Illustration: Lewis Waterman Pens
Lewis Waterman patented the first practical fountain pen in 1884. Writing instruments designed to carry their own supply of ink had existed in principle for over one hundred years before Waterman's patent. For example, the oldest known fountain pen that has survived today was designed by a Frenchmen named M. Bion and dated 1702. Peregrin Williamson, a Baltimore shoemaker, received the first American patent for a pen in 1809. John Scheffer received a British patent in 1819 for his half quill, half metal pen that he attempted to mass manufacture. John Jacob Parker patented the first self-filling fountain pen in 1831. However, early fountain pen models were plagued by ink spills and other failures that left them impractical and hard to sell.The fountain pen's design came after a thousand years of using quill-pens. Early inventors observed the apparent natural ink reserve found in the hollow channel of a bird's feather and tried to produce a similar effect, with a man-made pen that would hold more ink and not require constant dipping into the ink well. However, a feather is not a pen, only a natural object modified to suit man's needs. Filling a long thin reservoir made of hard rubber with ink and sticking a metal 'nib' at the bottom was not enough to produce a smooth writing instrument. Lewis Waterman, an insurance salesman, was inspired to improve the early fountain pen designs after destroying a valuable sales contract with leaky-pen ink. Lewis Waterman's idea was to add an air hole in the nib and three grooves inside the feed mechanism.

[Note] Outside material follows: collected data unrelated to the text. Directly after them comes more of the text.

(* ===== verification/App.v ===== *)
(** * [error.rs], [state.rs]: handlers as programs over the shared state

    [World] is everything the tasks of the process share: the database, the
    caches, the limiter, the replay guard, the pinned master, the DNS cache and
    the Vault client's clock.  A handler is a [prog]: a sequence of atomic steps
    on the world (one SQL statement or transaction, one operation under a lock),
    each meeting a [Tick] of the outside (the clocks, fresh identifiers and
    random bytes, a database fault, the name server, the network).  Programs run
    alone, or interleaved step by step. *)

From S2P Require Import Prelude.
From S2P Require Import RustStr.
From S2P Require Import Net.
From S2P Require Import Libs.
From S2P Require Import Cache.
From S2P Require Import Crypto.
From S2P Require Import VaultClient.
From S2P Require Import DnsCache.
From S2P Require Import Http.
From S2P Require Import Config.
From S2P Require Import RateLimit.
From S2P Require Import Replay.
From S2P Require Import Db.
#[local] Open Scope Z_scope.

Module App.

(** ** Errors *)

Inductive AppError :=
| DbError (e : Db.DbErr)
| InvalidInput (msg : string)
| Unauthorized (msg : string)
| Forbidden (msg : string)
| NotFound
| Conflict (msg : string)
| ConflictWithDetails (message : string) (owned_endpoints : list (Uuid * string))
| TooManyRequests (msg : string)
| BodyRejected (status : Z) (msg : string)
| Internal
| VaultNotConfigured
| VaultUnreachable.

(** The body of an error: the [error] field, and the merged inventory. *)
Record ErrorBody := mkErrorBody {
  error : string;
  owned_endpoints : option (list (Uuid * string));
}.

Definition into_response (e : AppError) : Z * ErrorBody :=
  let body msg := mkErrorBody msg None in
  match e with
  | ConflictWithDetails message details => (409, mkErrorBody message (Some details))
  | DbError _ => (500, body "Internal database error")
  | InvalidInput msg => (400, body msg)
  | Unauthorized msg => (401, body msg)
  | Forbidden msg => (403, body msg)
  | NotFound => (404, body "Resource not found")
  | Conflict msg => (409, body msg)
  | TooManyRequests msg => (429, body msg)
  | BodyRejected status msg => (status, body msg)
  | Internal => (500, body "An internal server error occurred")
  | VaultNotConfigured => (503, body "simply_ip_vault sync is not configured on this instance")
  | VaultUnreachable => (502, body "Could not reach simply_ip_vault")
  end.

Section app.
Context {L : IpNetLib}.

(** ** The shared state *)

Record World := mkWorld {
  db : Db.Database;
  ip_cache : Cache.IpCache;
  rate_limiter : RateLimit.RateLimiter;
  replay_guard : Replay.ReplayGuard;
  master_pin : option Uuid;
  dns_resolver : Dns.DnsResolver;
  vault_state : Vault.VaultSt;
}.

(** The part of [AppState] that never changes. *)
Record AppConfig := mkAppConfig {
  config : Config.RuntimeConfig;
  cipher : Crypto.SecretCipher;
  vault_client : option Vault.VaultClient;
}.
(** A key's network binding cannot be probed without its secret: a request is
    answered [403] only after its signature has verified and been spent. *)
Theorem forbidden_only_after_signature app req tr m :
  exec (auth_middleware app req) tr (Err (Forbidden m)) ->
  exists tr1 ip key row digest tr2, tr = tr1 ++ tr2 /\
    exec (verify_request app req) tr1 (Ok (ip, key)) /\ signed app req tr1 row key digest.
Proof.
  unfold auth_middleware. intros [He|(tr1 & [ip key] & tr2 & -> & Hv & _)]%exec_bind_err.
  - by apply verify_not_forbidden in He.
  - destruct (verify_sound _ _ _ _ _ Hv) as (row & digest & Hs). eauto 10.
Qed.

(** An unauthenticated caller with a stale or malformed timestamp costs no
    database access: the request ends after the address and the clock are read. *)
Theorem stale_timestamp_stops_early app req tr r :
  exec (auth_middleware app req) tr r ->
  (forall ts now, Http.get_str (rq_headers req) TIMESTAMP_HEADER = Some ts ->
     validate_timestamp now ts (Config.signature_max_age_seconds (config app)) <> Ok tt) ->
  (length tr <= 2)%nat /\ exists msg, r = Err (Unauthorized msg).
Proof.
  unfold auth_middleware, verify_request. intros He Hts.
  apply exec_bind in He as (trv & rv & tre & -> & Hv & He).
  apply exec_bind in Hv as (? & ip & trw & -> & (t & w & -> & ->)%exec_step1 & Hv).
  enough ((length trw <= 1)%nat /\ exists msg, rv = Err (Unauthorized msg)) as [Hl [msg ->]].
  { apply exec_ret in He as [-> ->]. rewrite app_nil_r. simpl. split; [lia|eauto]. }
  clear He. unfold bind_ok in Hv. simpl in Hv.
  destruct (Http.get_str (rq_headers req) API_KEY_HEADER) as [pk|]; simpl in Hv.
  2:{ apply exec_ret in Hv as [-> ->]. simpl. split; [lia|eauto]. }
  destruct (Http.get_str (rq_headers req) TIMESTAMP_HEADER) as [ts|]; simpl in Hv.
  2:{ apply exec_ret in Hv as [-> ->]. simpl. split; [lia|eauto]. }
  destruct trw as [|[[t1 w1] w1'] trx]; [done|]. destruct Hv as [-> Hv].
  specialize (Hts ts (wall t1 `div` nanos_per_sec) eq_refl).
  destruct (validate_timestamp _ _ _) as [[]|e] eqn:Hval; [done|].
  apply exec_ret in Hv as [-> ->]. simpl. split; [lia|].
  unfold validate_timestamp in Hval. repeat case_match; simplify_eq; eauto.
Qed.

End soundness.

(** ** Witnesses *)

Section witnesses.
Import Ref.

(** A request of the Daughter key, signed at second 1001. *)
Definition w_signature : string :=
  default "" (Crypto.compute_signature "dsecret"
    (Crypto.canonical_v1_payload "GET" "/api/endpoints" "1001" "")).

A mechanism is composed of three main parts. The nib, which has the contact with the paper. The feed or black part under the nib controls the ink flow from the reservoir to the nib. The round barrel that holds the nib and feed on the writing end protects the ink reservoir internally (this is the part that you grip while writing).
All pens contain an internal reservoir for ink. The different ways that reservoirs filled proved to be one of the most competitive areas in the pen industry. The earliest 19th century pens used an eyedropper; by 1915, most pens had switched to having a self-filling soft and flexible rubber sac as an ink reservoir. To refill these pens, the reservoirs were squeezed flat by an internal plate, then the pen's nib was inserted into a bottle of ink and the pressure on the internal plate was released so that the ink sac would fill up drawing in a fresh supply of ink.
Several different patents issued for the self-filling fountain pen design:
- The Button Filler: Patented in 1905 and first offered by the Parker Pen Co. in 1913 as an alternative to the eyedropper method. An external button connected to the internal pressure plate that flattened the ink sac when pressed.
- Lever Filler: Walter Sheaffer patented the lever filler in 1908. The W.A. Sheaffer Pen Company of Fort Madison, Iowa introduced it in 1912. An external lever depressed the flexible ink sac. The lever fitted flush with the barrel of the pen when it was not in use. The lever filler became the winning design for the next forty years, the button filler coming in second.
- Click Filler: First called the crescent filler, Roy Conklin of Toledo commercially produced the first one. A later design by Parker Pen Co. used the name click filler. When two protruding tabs on the outside of the pen pressed, the ink sac deflated. The tabs would make a clicking sound when the sac was full.
- Matchstick Filler: Introduced around 1910 by the Weidlich Company. A small rod mounted on the pen or a common matchstick depressed the internal pressure plate through a hole in the side of the barrel.
- Coin Filler: Developed by Lewis Waterman in an attempt to compete with the winning lever filler patent belonging to Sheaffer. A slot in the barrel of the pen enabled a coin to deflate the internal pressure plate, a similar idea to the matchstick filler.